→ What to produce:
The answer must be one number: how many lines of the records contain "shiftl".

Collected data

====================

(** * Task distribution: the task lifecycle engine of [main.py]

    A shallow embedding of the [Database], [NotificationService], [User] and
    [TaskManager] classes of [src/main.py], and the properties of the
    specification that concern registration and login, task creation,
    assignment, status change, notification fan-out, task listing and
    notification acknowledgment.

    Modelling conventions.
    - A Python [str] is a Rocq [string] holding its UTF-8 bytes.
    - A table of the PostgreSQL schema is a finite map from the primary key
      to the remaining columns; [department_employees] is a finite set of
      pairs.  A nullable column is an [option].  The statements enforce the
      keys of the schema: PRIMARY KEY, UNIQUE and REFERENCES.  The widths of
      the VARCHAR columns are not modelled; a statement that the database
      rejects for another reason is a failure of the connection.
    - [uuid.uuid4()], [datetime.datetime.now()], the failures of the database
      connection and of the SMTP relay are inputs of the environment: the
      n-th call of each is answered by a function of [Env], and the [World]
      counts the calls made so far.
    - A Python exception is the [Raise] outcome of the monad [M]; [try] /
      [except] is [try_except].
    - A Python [set] is a [gset]; the loop over it follows [elements], whose
      order is as little specified as that of the interpreter.
    - [self.current_user] is the field of the record [TaskManager]; a method
      that sets it returns the manager with its result.
    - [print] is not modelled, nor are the comments, the creation of
      departments and the statistics, which the properties below do not
      involve. *)

From Stdlib Require Import ZArith String Ascii List Permutation Sorted.
From stdpp Require Import base decidable option list gmap strings pretty sorting.

Local Open Scope Z_scope.
Local Open Scope string_scope.

(** ** SHA-256 ([hashlib.sha256], FIPS 180-4) *)

Module Sha256.

Definition mask32 (x : Z) : Z := Z.land x 0xffffffff.
Definition add32 (x y : Z) : Z := mask32 (x + y).
Definition rotr (n x : Z) : Z :=
  mask32 (Z.lor (Z.shiftr x n) (Z.shiftl x (32 - n))).

Definition Ch (x y z : Z) : Z :=
  Z.lxor (Z.land x y) (Z.land (Z.lxor x 0xffffffff) z).
Definition Maj (x y z : Z) : Z :=
  Z.lxor (Z.lxor (Z.land x y) (Z.land x z)) (Z.land y z).
Definition Sigma0 (x : Z) : Z := Z.lxor (Z.lxor (rotr 2 x) (rotr 13 x)) (rotr 22 x).
Definition Sigma1 (x : Z) : Z := Z.lxor (Z.lxor (rotr 6 x) (rotr 11 x)) (rotr 25 x).
Definition sigma0 (x : Z) : Z := Z.lxor (Z.lxor (rotr 7 x) (rotr 18 x)) (Z.shiftr x 3).
Definition sigma1 (x : Z) : Z := Z.lxor (Z.lxor (rotr 17 x) (rotr 19 x)) (Z.shiftr x 10).

(** The constants are fractional parts of roots of the first primes, as
    FIPS 180-4 defines them (sections 4.2.2 and 5.3.3). *)
Definition is_prime (n : nat) : bool :=
  forallb (fun d => negb (Nat.eqb (Nat.modulo n d) 0)) (List.seq 2 (n - 2)).

Definition primes_up_to (n : nat) : list Z :=
  List.map Z.of_nat (List.filter is_prime (List.seq 2 (n - 1))).

(** The largest [r] below [2 ^ bits] with [r ^ 3 <= n], bit by bit. *)
Fixpoint cube_root_bits (bits : nat) (n r : Z) : Z :=
  match bits with
  | O => r
  | S b =>
      let r' := r + Z.shiftl 1 (Z.of_nat b) in
      cube_root_bits b n (if (r' * r' * r' <=? n)%Z then r' else r)
  end.

(** The first 32 bits of the fractional part of the cube root of [p]. *)
Definition cube_root_fraction (p : Z) : Z :=
  mask32 (cube_root_bits 36 (Z.shiftl p 96) 0).

(** The first 32 bits of the fractional part of the square root of [p]. *)
Definition square_root_fraction (p : Z) : Z :=
  mask32 (Z.sqrt (Z.shiftl p 64)).

(** The sixty-four round constants: the primes up to 311. *)
Definition K : list Z := Eval vm_compute in List.map cube_root_fraction (primes_up_to 311).

(** The eight working variables, also the chaining value. *)
Record state := State8 { va : Z; vb : Z; vc : Z; vd : Z; ve : Z; vf : Z; vg : Z; vh : Z }.

Definition state_of_list (l : list Z) : state :=
  State8 (List.nth 0 l 0) (List.nth 1 l 0) (List.nth 2 l 0) (List.nth 3 l 0)
         (List.nth 4 l 0) (List.nth 5 l 0) (List.nth 6 l 0) (List.nth 7 l 0).

(** The initial hash value: the primes up to 19. *)
Definition H0 : state :=
  Eval vm_compute in state_of_list (List.map square_root_fraction (primes_up_to 19)).

Definition bytes_of_string (s : string) : list Z :=
  List.map (fun c => Z.of_N (N_of_ascii c)) (list_ascii_of_string s).

(** Big-endian bytes of [x], [n] of them. *)
Fixpoint be_bytes (n : nat) (x : Z) : list Z :=
  match n with
  | O => []
  | S n' => Z.land (Z.shiftr x (8 * Z.of_nat n')) 0xff :: be_bytes n' x
  end.

(** Padding: a 1 bit, zeros up to 56 modulo 64, the bit length on 8 bytes. *)
Definition pad (msg : list Z) : list Z :=
  let l := Z.of_nat (List.length msg) in
  let zeros := Z.to_nat ((55 - l) mod 64) in
  (msg ++ [0x80] ++ List.repeat 0 zeros ++ be_bytes 8 (8 * l))%list.

Fixpoint words_of_bytes (bs : list Z) : list Z :=
  match bs with
  | a :: b :: c :: d :: rest =>
      Z.lor (Z.lor (Z.shiftl a 24) (Z.shiftl b 16)) (Z.lor (Z.shiftl c 8) d)
      :: words_of_bytes rest
  | _ => []
  end.

Definition word_at (w : list Z) (i : nat) : Z := List.nth i w 0.

(** The message schedule: [n] more words after the ones of [w]. *)
Fixpoint schedule (n : nat) (w : list Z) : list Z :=
  match n with
  | O => w
  | S n' =>
      let i := List.length w in
      let x := add32 (add32 (sigma1 (word_at w (i - 2))) (word_at w (i - 7)))
                     (add32 (sigma0 (word_at w (i - 15))) (word_at w (i - 16))) in
      schedule n' (w ++ [x])%list
  end.

Definition round (s : state) (kw : Z * Z) : state :=
  let t1 := add32 (add32 (add32 (vh s) (Sigma1 (ve s)))
                         (add32 (Ch (ve s) (vf s) (vg s)) (fst kw))) (snd kw) in
  let t2 := add32 (Sigma0 (va s)) (Maj (va s) (vb s) (vc s)) in
  State8 (add32 t1 t2) (va s) (vb s) (vc s) (add32 (vd s) t1) (ve s) (vf s) (vg s).

Definition compress (h : state) (block : list Z) : state :=
  let w := schedule 48 block in
  let s := List.fold_left round (List.combine K w) h in
  State8 (add32 (va h) (va s)) (add32 (vb h) (vb s)) (add32 (vc h) (vc s))
         (add32 (vd h) (vd s)) (add32 (ve h) (ve s)) (add32 (vf h) (vf s))
         (add32 (vg h) (vg s)) (add32 (vh h) (vh s)).

(** [n] blocks of sixteen words each. *)
Fixpoint blocks (n : nat) (ws : list Z) (h : state) : state :=
  match n with
  | O => h
  | S n' => blocks n' (List.skipn 16 ws) (compress h (List.firstn 16 ws))
  end.

Definition digest (msg : list Z) : state :=
  let ws := words_of_bytes (pad msg) in
  blocks (Nat.div (List.length ws) 16) ws H0.

Definition hex_digit (x : Z) : ascii :=
  let d := Z.land x 0xf in
  ascii_of_N (Z.to_N (if (d <? 10)%Z then (48 + d)%Z else (87 + d)%Z)).

Definition hex8 (x : Z) : string :=
  String (hex_digit (Z.shiftr x 28)) (String (hex_digit (Z.shiftr x 24))
  (String (hex_digit (Z.shiftr x 20)) (String (hex_digit (Z.shiftr x 16))
  (String (hex_digit (Z.shiftr x 12)) (String (hex_digit (Z.shiftr x 8))
  (String (hex_digit (Z.shiftr x 4)) (String (hex_digit x) EmptyString))))))).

====================

→ Task result:
5